§ **EXERCISE GOAL**:
Starting at the line containing "(** C18: any" and ending at the line containing "delivered all its", print every line of the material below exactly, both ends included, and stop there.

<<<<

(** Nothing else moves then. *)
Lemma holding_stuck s o :
  holding parallelism s → fill_step parallelism (mt_gr t) (mt_total t) s o →
  (∀ s', o = Running s' → f_out s' = f_out s) → ∃ s', o = Running s' ∧ holding parallelism s'.
Proof.
  pose proof t_ok as (Hal & Hok & Hp & Hne).
  intros [Hi Hs Hw (pt & todo & Ho) Hout] Hstep Hquiet.
  destruct (reader_step t _ (true, s) o t_ok Hi Hstep) as (s' & -> & Hi' & _). exists s'. split; [done|].
  specialize (Hquiet s' eq_refl). cbn [snd] in Hstep.
  assert (f_batches_closed s = false) as Hbc.
  { destruct (f_batches_closed s) eqn:Eb; [|done].
    destruct (closed_all 1 (mt_gr t) (mt_pts t) ltac:(lia) s Hi Eb) as (E & _). rewrite E, map_size_empty in Hs. lia. }
  pose proof (fi_closed _ _ _ Hi) as Hcl.
  inversion Hstep; subst; fields; try discriminate; try lia.
  - exfalso. pose proof (fi_reader _ _ _ Hi) as Hr. fields.
    match type of Hr with reader_at _ ?j _ =>
      destruct (read_batch 1 (mt_pts t) (mt_src t) Hok Hp Hne ltac:(lia) j _ Hr) as (r2 & E2 & _) end;
      [fold (mt_total t); lia|]. congruence.
  - split; fields; [done|done|done|by exists pt, todo|done].
  - exfalso. apply (f_equal length) in Hquiet. rewrite length_app in Hquiet. cbn [length] in Hquiet. lia.
Qed.

(** The process whose reader [i] is abandoned in that state: only that reader can move,
    and it never gives a worker back. *)
Lemma pool_abandoned_next s o :
  holding parallelism s → process_step parallelism ms es (alone false s) o →
  ∃ s', o = Ok (alone false s') ∧ holding parallelism s' ∧ f_out s' = f_out s.
Proof.
  intros Hh Hs. assert (busy (alone false s) = parallelism) as Hb.
  { rewrite busy_alone. destruct Hh as [_ Hs' Hw _ _]. unfold held_by. lia. }
  unfold process_step in Hs.
  destruct Hs as [j gr total consumed s1 o Hj Hp Hstep Hq|j b left_ held points Hp Hfree|j gr b h1 h2 left_ points _ Hp].
  - destruct (decide (j = i)) as [->|Hne].
    + rewrite init_lookup in Hp. injection Hp as <- <-. rewrite list_lookup_fmap, Ht in Hj.
      injection Hj as <- <-. apply (fill_step_more _ parallelism) in Hstep; [|lia].
      destruct (holding_stuck s o Hh Hstep (Hq eq_refl)) as (s' & -> & Hh').
      exists s'. split; [|split; [done|by apply Hq]]. unfold alone, put_reader. cbn. by rewrite list_insert_insert_eq.
    + exfalso. unfold alone, put_reader in Hp. cbn [p_readers pool_init] in Hp.
      rewrite list_lookup_insert_ne in Hp by done.
      apply list_lookup_fmap_Some in Hp as (t' & [= -> ->] & Ht').
      rewrite list_lookup_fmap, Ht' in Hj. injection Hj as <- <-.
      replace (parallelism - (busy (alone false s) - held_by (mt_init t')))%nat with 0%nat in Hstep
        by (rewrite mt_idle; lia).
      by eapply init_blocked; [exact (Forall_lookup_1 _ _ _ _ ms_ok Ht')|].
  - lia.
  - exfalso. unfold alone, put_reader in Hp. cbn [p_encoders pool_init] in Hp.
    apply list_lookup_fmap_Some in Hp as (t' & E & _). injection E as _ E _. by destruct h1.
Qed.
End Abandoned.

(** ** Properties *)

(** C18: any number of readers and encoders of one process share a pool of any positive
    size.  When the connection of every reader delivers all its announced points, at
    least one, cut only between points and without an error, when the callers go on
    reading, and when every encoder was given all its identifiers: in every interleaving
    nothing panics, every run ends, and when nothing can move any more every reader has
    delivered all its multiplied points in order, and every encoder has all the points of
    its identifiers in their places: its batches were finished in some order, as
    [par_Shuffle] has it.  (A reader whose caller stops reading can hold all the workers
    for good, and a read error can crash the process: other theorems.) *)
Theorem pool_shared parallelism ms es p :
  (0 < parallelism)%nat → Forall multiply_ok ms → Forall encode_ok es →
  rtc (process_next parallelism ms es) (pool_init ms es) p →
  (∀ o, process_step parallelism ms es p o → ∃ p', o = Ok p') ∧
  sn (process_next parallelism ms es) p ∧
  (nf (process_next parallelism ms es) p →
    Forall2 (λ t r, f_ordering r.2 = Exited ∧ f_out r.2 = Multiply (mt_gr t) <$> mt_pts t)
      ms (p_readers p) ∧
    Forall2 (λ t e, e_left e = [] ∧ e_held e = [] ∧
      e_points e = DeriveMultiply (pe_gr (et_enc t)) <$> et_ids t) es (p_encoders p)).
Proof.
  intros Hpos Hms Hes Hrun. pose proof (process_run_inv parallelism ms es Hms Hes p Hrun) as Hi.
  split_and!.
  - intros o Hs. destruct (process_step_inv parallelism ms es Hms Hes p o Hi Hs) as (p' & -> & _). by exists p'.
  - by apply process_sn.
  - intros Hnf. pose proof (process_consumed parallelism ms es p Hrun) as Hc.
    split; [by apply (stuck_readers parallelism ms es)|by apply (stuck_encoders parallelism ms es)].
Qed.

(** One worker, a reader of two points and an encoder of one identifier. *)
Definition sample_task : multiply_task :=
  {| mt_gr := @R255 toy_R255 3; mt_pts := [replicate 32 1; replicate 32 2];
     mt_src := {| chunks := [replicate 32 1 ++ replicate 32 2]; final := EOF |} |}.

Lemma sample_task_ok : multiply_ok sample_task.
Proof. split_and!; [repeat constructor; by exists 2%nat|by repeat constructor|done|done]. Qed.

Lemma sample_encoder : ∃ enc, encode_ok {| et_ids := [[1]]; et_enc := enc |}.
Proof.
  destruct (new_buffering (λ _, Some 1) new_sink 1 (@R255 toy_R255 5) 1 [[1]])
    as (enc & _ & _ & _ & _ & _ & _ & Hb); [done|done|lia|done|].
  destruct (par_buffer_spec [[1]] 0 [1] enc) as (enc' & _ & _ & Hb'); [cbn; lia|done|done|].
  by exists enc'.
Qed.

Lemma pool_shared_witness :
  ∃ te, encode_ok te ∧ multiply_ok sample_task ∧
    sn (process_next 1 [sample_task] [te]) (pool_init [sample_task] [te]).
Proof.
  destruct sample_encoder as [enc He]. eexists. split; [exact He|]. split; [exact sample_task_ok|].
  exact (proj1 (proj2 (pool_shared 1 [sample_task] [{| et_ids := [[1]]; et_enc := enc |}]
    (pool_init [sample_task] [{| et_ids := [[1]]; et_enc := enc |}]) ltac:(lia)
    ltac:(constructor; [exact sample_task_ok|constructor]) ltac:(constructor; [exact He|constructor])
    (rtc_refl _ _)))).
Defined.

(** C33: a reader whose caller stops reading, as the sender does when a [Write] of its
    second stage fails, can take the whole pool with it: with more batches than workers
    there is a run, in which the caller has received one point, after which every worker
    holds a batch of that reader, and from the moment the caller stops no other reader or
    encoder of the process makes a step any more. *)
Theorem pool_abandoned parallelism ms es i t :
  (0 < parallelism)%nat → Forall multiply_ok ms → ms !! i = Some t →
  (512 * parallelism < length (mt_pts t))%nat →
  ∃ s, rtc (process_next parallelism ms es) (pool_init ms es) (put_reader (pool_init ms es) i (true, s)) ∧
    length (f_out s) = 1%nat ∧
    ∀ q, rtc (process_next parallelism ms es) (put_reader (pool_init ms es) i (false, s)) q →
      busy q = parallelism ∧
      ∃ s', q = put_reader (pool_init ms es) i (false, s') ∧ f_out s' = f_out s.
Proof.
  intros Hpos Hms Ht Hlong.
  destruct (holding_all parallelism ms i t Hms Ht Hlong Hpos parallelism ltac:(lia)) as (s & Hrun & Hh & _).
  exists s. split; [|split; [apply (h_out _ _ _ Hh)|]].
  - replace (pool_init ms es) with (alone ms es i true (mt_init t)) at 1; [by apply (alone_run parallelism ms es i t Ht)|].
    unfold alone, put_reader. rewrite list_insert_id; [done|]. cbn. by rewrite list_lookup_fmap, Ht.
  - intros q Hq. remember (put_reader (pool_init ms es) i (false, s)) as p eqn:Ep.
    assert (∃ s', p = alone ms es i false s' ∧ holding t parallelism s' ∧ f_out s' = f_out s) as Hp
      by by exists s.
    clear Ep Hrun. induction Hq as [p|p1 p2 p3 Hs _ IH].
    + destruct Hp as (s' & -> & Hh' & Eo). split; [|by exists s'].
      rewrite (busy_alone parallelism ms es i t Ht Hlong Hpos). unfold held_by. destruct Hh' as [_ -> -> _ _]. lia.
    + apply IH. destruct Hp as (s' & -> & Hh' & Eo).
      destruct (pool_abandoned_next parallelism ms es i t Hms Ht Hlong Hpos s' _ Hh' Hs) as (s2 & [= ->] & Hh2 & Eo2).
      exists s2. by rewrite Eo2.
Qed.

>>>>

§ **ANSWER TO THIS EXERCISE**:
(** C18: any number of readers and encoders of one process share a pool of any positive
    size.  When the connection of every reader delivers all its announced points, at
    least one, cut only between points and without an error, when the callers go on
    reading, and when every encoder was given all its identifiers: in every interleaving
    nothing panics, every run ends, and when nothing can move any more every reader has
    delivered all its multiplied points in order, and every encoder has all the points of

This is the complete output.